Por Guilherme Ramos Pereira, Head of Strategic Development na 99x Portugal
Nos últimos tempos, tenho pensado muito sobre a forma como a Inteligência Artificial (IA) deixou de ser uma promessa distante para se tornar uma realidade que mexe com tudo: modelos de negócio, processos internos e até a maneira como trabalhamos todos os dias. No meio desta transformação acelerada, há algo que me parece cada vez mais evidente: a Garantia da Qualidade (QA) já não é apenas um “passo técnico” no ciclo de desenvolvimento de software. Ganhou uma dimensão estratégica, quase transversal, porque é o que assegura que cada decisão suportada por IA seja realmente confiável e consistente.
É certo que as equipas de QA estão presentes há muito tempo desde a fase inicial dos requisitos. Metodologias como a Behaviour Driven Development são disso exemplo. Mas a chegada em massa da IA mudou o jogo. Já não basta validar software como ‘antigamente’: é preciso acompanhar, em paralelo, a lógica de negócio, os dados que alimentam os modelos e os processos que sustentam cada decisão automatizada. Quando a IA acelera como nunca a geração de código, uma abordagem reativa deixa de ser só insuficiente, torna-se perigosa.
Um estudo do MIT Technology Review Insights mostra que 95% das empresas já integram tecnologias de IA nos seus fluxos de trabalho. Usam-nas para automatizar tarefas, analisar dados, criar soluções mais rápido. Mas a maioria ainda está em piloto. E aqui mora o risco: a proliferação de MVPs criados a partir de prompts engenhosos e de um “vibe coding” acelerado facilita a experimentação, mas nem sempre garante segurança ou alinhamento com a estratégia. Se os requisitos são incompletos ou mal definidos, a IA preenche lacunas com pressupostos. E sabemos bem onde isso pode levar: bugs, erros de lógica e produtos desalinhados com os objetivos reais.
Numa conversa com o João Cardoso, colega de longa data e especialista em transformação digital, chegámos a uma conclusão simples, mas incontornável: o hype da velocidade não pode esmagar os processos mais básicos de qualidade. A pressa pode ser inimiga da viabilidade. E talvez por isso seja urgente assumir um novo “mandato” para a Qualidade.
Hoje, QA não olha apenas para código. Olha também para requisitos, casos fora do comum, integridade dos dados e consistência quando diferentes módulos são integrados. É aqui que se previne o efeito dominó: pequenas falhas no início que se transformam em grandes problemas no fim.
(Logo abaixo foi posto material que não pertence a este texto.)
(* ===== verification/SqExpression.v ===== *)
(** * Expressions

    The language of expressions that the compiler reads: its syntax, how it is
    written with tokens (the levels are those of the functions of the compiler,
    from [Expression] to [Factor]; a unary operator and a chain of members and
    calls, both read by [PrefixedExpr], have one each), and what an expression evaluates to, over
    the operations of the virtual machine.  Local variables are registers, and
    a name that is not one of them is a member of [this]. *)

From Stdlib Require Import Ascii.
From stdpp Require Import base numbers strings option list.
From S2P Require Import Prelude CType SqObject SqArrayLib SqLexer SqLexerRound SqFuncState SqCompiler SqVm.

Open Scope Z_scope.

(** ** Syntax *)

Inductive unop := Neg | Not | BNot | TypeOf.
Inductive binop := Add | Sub | Mul | Div | Mod | BAnd | BOr | BXor | Shl | Shr | UShr | Eq | Ne | Cmp3 | Lt | Gt | Le | Ge.
#[export] Instance binop_eq_dec : EqDecision binop.
Proof. solve_decision. Defined.

(** [EVar] has the register of the variable; [EMethod o x args] is [o.x(args)], and
    [ECall] a call whose [this] is that of the function. *)
Inductive exp :=
  | EInt (n : nat) | EString (s : list ascii) | EBool (b : bool) | ENull
  | EVar (r : nat)
  | EMember (e : exp) (x : list ascii) | EIndex (e1 e2 : exp)
  | EMethod (e : exp) (x : list ascii) (args : list exp) | ECall (f : exp) (args : list exp)
  | EUn (o : unop) (e : exp) | EBin (o : binop) (e1 e2 : exp)
  | EAnd (e1 e2 : exp) | EOr (e1 e2 : exp) | ECond (e e1 e2 : exp).

Definition tok : Type := source_token * list ascii.

(** The token of an operator, and the level at which it is read *)
Definition op_text (o : binop) : list ascii :=
  match o with
  | Add => ["+"] | Sub => ["-"] | Mul => ["*"] | Div => ["/"] | Mod => ["%"]
  | BAnd => ["&"] | BOr => ["|"] | BXor => ["^"]
  | Shl => ["<"; "<"] | Shr => [">"; ">"] | UShr => [">"; ">"; ">"]
  | Eq => ["="; "="] | Ne => ["!"; "="] | Cmp3 => ["<"; "="; ">"]
  | Lt => ["<"] | Gt => [">"] | Le => ["<"; "="] | Ge => [">"; "="]
  end%char.
Definition op_level (o : binop) : nat :=
  match o with
  | BOr => 3 | BXor => 4 | BAnd => 5 | Eq | Ne | Cmp3 => 6 | Lt | Gt | Le | Ge => 7 | Shl | Shr | UShr => 8 | Add | Sub => 9 | Mul | Div | Mod => 10
  end.
Definition un_text (o : unop) : source_token :=
  match o with
  | Neg => SOperator ["-"] | Not => SOperator ["!"] | BNot => SOperator ["~"] | TypeOf => SName ["t"; "y"; "p"; "e"; "o"; "f"]
  end%char.

(** The register of a name: the last of the local variables with it *)
Fixpoint scope_from (i : nat) (locals : list (list ascii)) (x : list ascii) : option nat :=
  match locals with
  | [] => None
  | y :: locals' => match scope_from (S i) locals' x with Some r => Some r | None => if decide (y = x) then Some i else None end
  end.
Definition scope : list (list ascii) → list ascii → option nat := scope_from 0.

Definition chars (s : string) : list ascii := String.list_ascii_of_string s.
Definition this : list ascii := chars "this".
Definition is_name (x : list ascii) : bool := bool_decide (keyword_code x = None).
Definition newline_free (ts : list tok) : bool := match last ts with Some (_, ws) => newlines ws =? 0 | None => false end.

(** A number; a minus or a tilde in front of one belongs to it. *)
Definition number_of (t : source_token) : option nat :=
  match t with
  | SInteger n => if Z.of_nat n <? 2 ^ 31 then Some n else None
  | SChar a => Some (Z.to_nat (char_code a))
  | _ => None
  end.
Definition folds (o : unop) : bool := match o with Neg | BNot => true | _ => false end.
Definition starts_number (ts : list tok) : bool := match ts with ((SInteger _ | SChar _), _) :: _ => true | _ => false end.

Section spelling.
Context (locals : list (list ascii)).
Abbreviation op s := (SOperator [s%char]).

(** [spells l p e ts]: at level [l], [e] is written [ts]; [p] says that an opening
    parenthesis behind it makes it a call with the [this] of the function. *)
Inductive spells : nat → bool → exp → list tok → Prop :=
  | S_number t n ws : number_of t = Some n → spells 13 true (EInt n) [(t, ws)]
  | S_folded o t n w1 w2 : folds o = true → number_of t = Some n → spells 13 true (EUn o (EInt n)) [(un_text o, w1); (t, w2)]
  | S_string s ws : spells 13 true (EString s) [(SString s, ws)]
  | S_true ws : spells 13 true (EBool true) [(SName (chars "true"), ws)]
  | S_false ws : spells 13 true (EBool false) [(SName (chars "false"), ws)]
  | S_null ws : spells 13 true ENull [(SName (chars "null"), ws)]
  | S_local x r ws : is_name x = true ∨ x = this → scope locals x = Some r → spells 13 true (EVar r) [(SName x, ws)]
  | S_global x ws : is_name x = true → scope locals x = None → spells 13 false (EMember (EVar 0) x) [(SName x, ws)]
  | S_paren p e ts w1 w2 : spells 0 p e ts → spells 13 true e ((op "(", w1) :: ts ++ [(op ")", w2)])
  | S_unary o p e ts ws : spells 11 p e ts → folds o && starts_number ts = false → spells 11 false (EUn o e) ((un_text o, ws) :: ts)
  | S_member p e ts x w1 w2 : spells 12 p e ts → is_name x = true → spells 12 false (EMember e x) (ts ++ [(op ".", w1); (SName x, w2)])
  | S_index p p2 e e2 ts ts2 w1 w2 : spells 12 p e ts → newline_free ts = true → spells 0 p2 e2 ts2 →
      spells 12 false (EIndex e e2) (ts ++ (op "[", w1) :: ts2 ++ [(op "]", w2)])
  | S_method p e ts x args tsa w1 w2 w3 w4 : spells 12 p e ts → is_name x = true → spells_args args tsa →
      spells 12 true (EMethod e x args) (ts ++ [(op ".", w1); (SName x, w2); (op "(", w3)] ++ tsa ++ [(op ")", w4)])
  | S_global_call x args tsa w1 w2 w3 : is_name x = true → scope locals x = None → spells_args args tsa →
      spells 12 true (EMethod (EVar 0) x args) ([(SName x, w1); (op "(", w2)] ++ tsa ++ [(op ")", w3)])
  | S_call f ts args tsa w1 w2 : spells 12 true f ts → spells_args args tsa →
      spells 12 true (ECall f args) (ts ++ [(op "(", w1)] ++ tsa ++ [(op ")", w2)])
  | S_binary o p1 p2 e1 e2 ts1 ts2 ws : spells (op_level o) p1 e1 ts1 → spells (S (op_level o)) p2 e2 ts2 →
      spells (op_level o) false (EBin o e1 e2) (ts1 ++ (SOperator (op_text o), ws) :: ts2)
  | S_and p1 p2 e1 e2 ts1 ts2 ws : spells 3 p1 e1 ts1 → spells 2 p2 e2 ts2 →
      spells 2 false (EAnd e1 e2) (ts1 ++ (SOperator ["&"; "&"]%char, ws) :: ts2)
  | S_or p1 p2 e1 e2 ts1 ts2 ws : spells 2 p1 e1 ts1 → spells 1 p2 e2 ts2 →
      spells 1 false (EOr e1 e2) (ts1 ++ (SOperator ["|"; "|"]%char, ws) :: ts2)
  | S_cond p p1 p2 e e1 e2 ts ts1 ts2 w1 w2 : spells 1 p e ts → spells 0 p1 e1 ts1 → spells 0 p2 e2 ts2 →
      spells 0 false (ECond e e1 e2) (ts ++ (op "?", w1) :: ts1 ++ (op ":", w2) :: ts2)
  | S_up l p e ts : (l ≤ 12)%nat → spells (S l) p e ts → spells l (p && (12 <=? l)%nat) e ts
with spells_args : list exp → list tok → Prop :=
  | S_none : spells_args [] []
  | S_last p e ts : spells 0 p e ts → spells_args [e] ts
  | S_more p e ts ws e' args tsa : spells 0 p e ts → spells_args (e' :: args) tsa → spells_args (e :: e' :: args) (ts ++ (op ",", ws) :: tsa).
End spelling.

Scheme spells_ind' := Minimality for spells Sort Prop
  with spells_args_ind' := Minimality for spells_args Sort Prop.
Combined Scheme spells_mutind from spells_ind', spells_args_ind'.

(** ** Limits *)

Definition is_var (e : exp) : bool := match e with EVar _ => true | _ => false end.

(** How many registers it takes to evaluate an expression *)
Fixpoint width (e : exp) : nat :=
  match e with
  | EInt _ | EString _ | EBool _ | ENull => 1
  | EVar _ => 0
  | EMember e _ => S (width e)
  | EIndex e1 e2 => Nat.max (width e1) (S (width e2))
  | EMethod e _ args => Nat.max (S (width e)) (2 + (fix go args := match args with [] => 0 | a :: args => Nat.max (width a) (S (go args)) end) args)
  | ECall f args => Nat.max (width f) (2 + (fix go args := match args with [] => 0 | a :: args => Nat.max (width a) (S (go args)) end) args)
  | EUn _ e => Nat.max (width e) 1
  | EBin _ e1 e2 => Nat.max (width e1) (S (width e2))
  | EAnd e1 e2 | EOr e1 e2 => Nat.max (width e1) (S (width e2))
  | ECond e e1 e2 => Nat.max (width e) (S (Nat.max (width e1) (width e2)))
  end%nat.
Fixpoint args_width (args : list exp) : nat := match args with [] => 0 | a :: args => Nat.max (width a) (S (args_width args)) end%nat.

(** The condition of [?:] may be a variable only where no comparison is in front of
    it; [b] says that there may be one. *)
Definition leaves_cmp (b : bool) (e : exp) : bool :=
  match e with EVar _ => b | EBin (Cmp3 | Lt | Gt | Le | Ge) _ _ => true | _ => false end.
Fixpoint testable (b : bool) (e : exp) : bool :=
  match e with
  | EInt _ | EString _ | EBool _ | ENull | EVar _ => true
  | EMember e _ => testable b e
  | EIndex e1 e2 => testable b e1 && testable (leaves_cmp b e1) e2
  | EMethod e _ args => testable b e && (fix go b args := match args with [] => true | a :: args => testable b a && go (leaves_cmp b a) args end) false args
  | ECall f args => testable b f && (fix go b args := match args with [] => true | a :: args => testable b a && go (leaves_cmp b a) args end) false args
  | EUn _ e => testable b e
  | EBin _ e1 e2 => testable b e1 && testable (leaves_cmp b e1) e2
  | EAnd e1 e2 | EOr e1 e2 => testable b e1 && testable false e2
  | ECond e e1 e2 => testable b e && negb (is_var e && b) && testable false e1 && testable false e2
  end.
Fixpoint args_testable (b : bool) (args : list exp) : bool :=
  match args with [] => true | a :: args => testable b a && args_testable (leaves_cmp b a) args end.

(** ** Evaluation *)

(** A value, an exception, or a modulo that fails, of which nothing is said *)
Inductive result {H} (A : Type) := RVal (a : A) (h : H) | RThrow (h : H) | RLost.
Arguments RVal {H A}.
Arguments RThrow {H A}.
Arguments RLost {H A}.
Definition rbind {H A B} (x : result (H := H) A) (k : A → H → result (H := H) B) : result B :=
  match x with RVal a h => k a h | RThrow h => RThrow h | RLost => RLost end.

Section eval.
Context {H : Type} {RT : Runtime H}.

Definition answer {A} (x : option A * H) : result A := match x.1 with Some v => RVal v x.2 | None => RThrow x.2 end.

Definition unary (o : unop) (v : SQObject) (h : H) : option SQObject * H :=
  match o with
  | Neg => NEG_OP v h
  | Not => (Some (sq_bool (IsFalse v)), h)
  | BNot => BWNOT_OP v h
  | TypeOf => type_of v h
  end.
Definition binary (o : binop) (v1 v2 : SQObject) (h : H) : result SQObject :=
  match o with
  | Add => answer (ARITH_OP "+" v1 v2 h)
  | Sub => answer (ARITH_OP "-" v1 v2 h)
  | Mul => answer (ARITH_OP "*" v1 v2 h)
  | Div => answer (arith_nozero v1 v2 h)
  | Mod => let x := ARITH_OP "%" v1 v2 h in match x.1 with Some v => RVal v x.2 | None => RLost end
  | BAnd => answer (BW_OP BW_AND v1 v2 h)
  | BOr => answer (BW_OP BW_OR v1 v2 h)
  | BXor => answer (BW_OP BW_XOR v1 v2 h)
  | Shl => answer (BW_OP BW_SHIFTL v1 v2 h)
  | Shr => answer (BW_OP BW_SHIFTR v1 v2 h)
  | UShr => answer (BW_OP BW_USHIFTR v1 v2 h)
  | Eq => RVal (sq_bool (is_equal v1 v2)) h
  | Ne => RVal (sq_bool (negb (is_equal v1 v2))) h
  | Cmp3 => answer (CMP_OP CMP_3W v1 v2 h)
  | Lt => answer (CMP_OP CMP_L v1 v2 h)
  | Gt => answer (CMP_OP CMP_G v1 v2 h)
  | Le => answer (CMP_OP CMP_LE v1 v2 h)
  | Ge => answer (CMP_OP CMP_GE v1 v2 h)
  end.

Section expressions.
Context (str : list ascii → SQObject) (R : Z → SQObject).

(** Whether a member is looked up in [this] *)
Definition is_this (e : exp) : bool := match e with EVar O => true | _ => false end.

Fixpoint eval (e : exp) (h : H) : result SQObject :=
  let evals := fix evals (args : list exp) (h : H) : result (list SQObject) :=
    match args with
    | [] => RVal [] h
    | a :: args => rbind (eval a h) (λ v h, rbind (evals args h) (λ vs h, RVal (v :: vs) h))
    end in
  match e with
  | EInt n => RVal (sq_int (Z.of_nat n)) h
  | EString s => RVal (str s) h
  | EBool b => RVal (sq_bool b) h
  | ENull => RVal sq_null h
  | EVar r => RVal (R (Z.of_nat r)) h
  | EMember e x => rbind (eval e h) (λ v h, answer (get_ v (str x) (is_this e) h))
  | EIndex e1 e2 => rbind (eval e1 h) (λ v h, rbind (eval e2 h) (λ k h, answer (get_ v k (is_this e1) h)))
  | EMethod e x args =>
      rbind (eval e h) (λ v h, rbind (answer (get_ v (str x) (is_this e) h)) (λ f h, rbind (evals args h) (λ vs h, answer (call_ f (v :: vs) h))))
  | ECall f args => rbind (eval f h) (λ f h, rbind (evals args h) (λ vs h, answer (call_ f (R 0 :: vs) h)))
  | EUn o e => rbind (eval e h) (λ v h, answer (unary o v h))
  | EBin o e1 e2 => rbind (eval e1 h) (λ v1 h, rbind (eval e2 h) (λ v2 h, binary o v1 v2 h))
  | EAnd e1 e2 => rbind (eval e1 h) (λ v h, if IsFalse v then RVal v h else eval e2 h)
  | EOr e1 e2 => rbind (eval e1 h) (λ v h, if IsFalse v then eval e2 h else RVal v h)
  | ECond e e1 e2 => rbind (eval e h) (λ v h, if IsFalse v then eval e2 h else eval e1 h)
  end.
Fixpoint evals (args : list exp) (h : H) : result (list SQObject) :=
  match args with
  | [] => RVal [] h
  | a :: args => rbind (eval a h) (λ v h, rbind (evals args h) (λ vs h, RVal (v :: vs) h))
  end.
End expressions.
End eval.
E por isso a solução vai muito além de testes inteligentes. Obriga a redesenhar fluxos de trabalho, a validar cada etapa desde a recolha de dados até à entrada do modelo em produção.
A IA traz velocidade, escala e cobertura. Fantástico, sem dúvida. Mas os humanos trazem algo que nenhuma máquina substitui: contexto, criatividade e visão estratégica. O equilíbrio só se encontra com processos claros, prompts bem definidos e verificações contínuas. É este equilíbrio que protege a cadeia de valor e cria confiança nos resultados.
Os dados confirmam: segundo o MIT, 45% dos executivos veem governança, segurança e privacidade como barreiras, e metade considera a má qualidade dos dados o maior entrave. Tanto que 98% das empresas preferem abdicar de ser pioneiras na adoção de IA se isso significar uma implementação mais segura e fiável.
No fundo, a pergunta não é “o que conseguimos fazer com IA?”, mas sim “o que conseguimos fazer bem, com confiança e impacto real?”. E a resposta passa inevitavelmente por este novo mandato para a Qualidade. Não como uma fase isolada no fim da linha, mas como um princípio orientador de toda a jornada. Unindo IA, dados e pessoas para construir decisões sólidas, consistentes e transformadoras.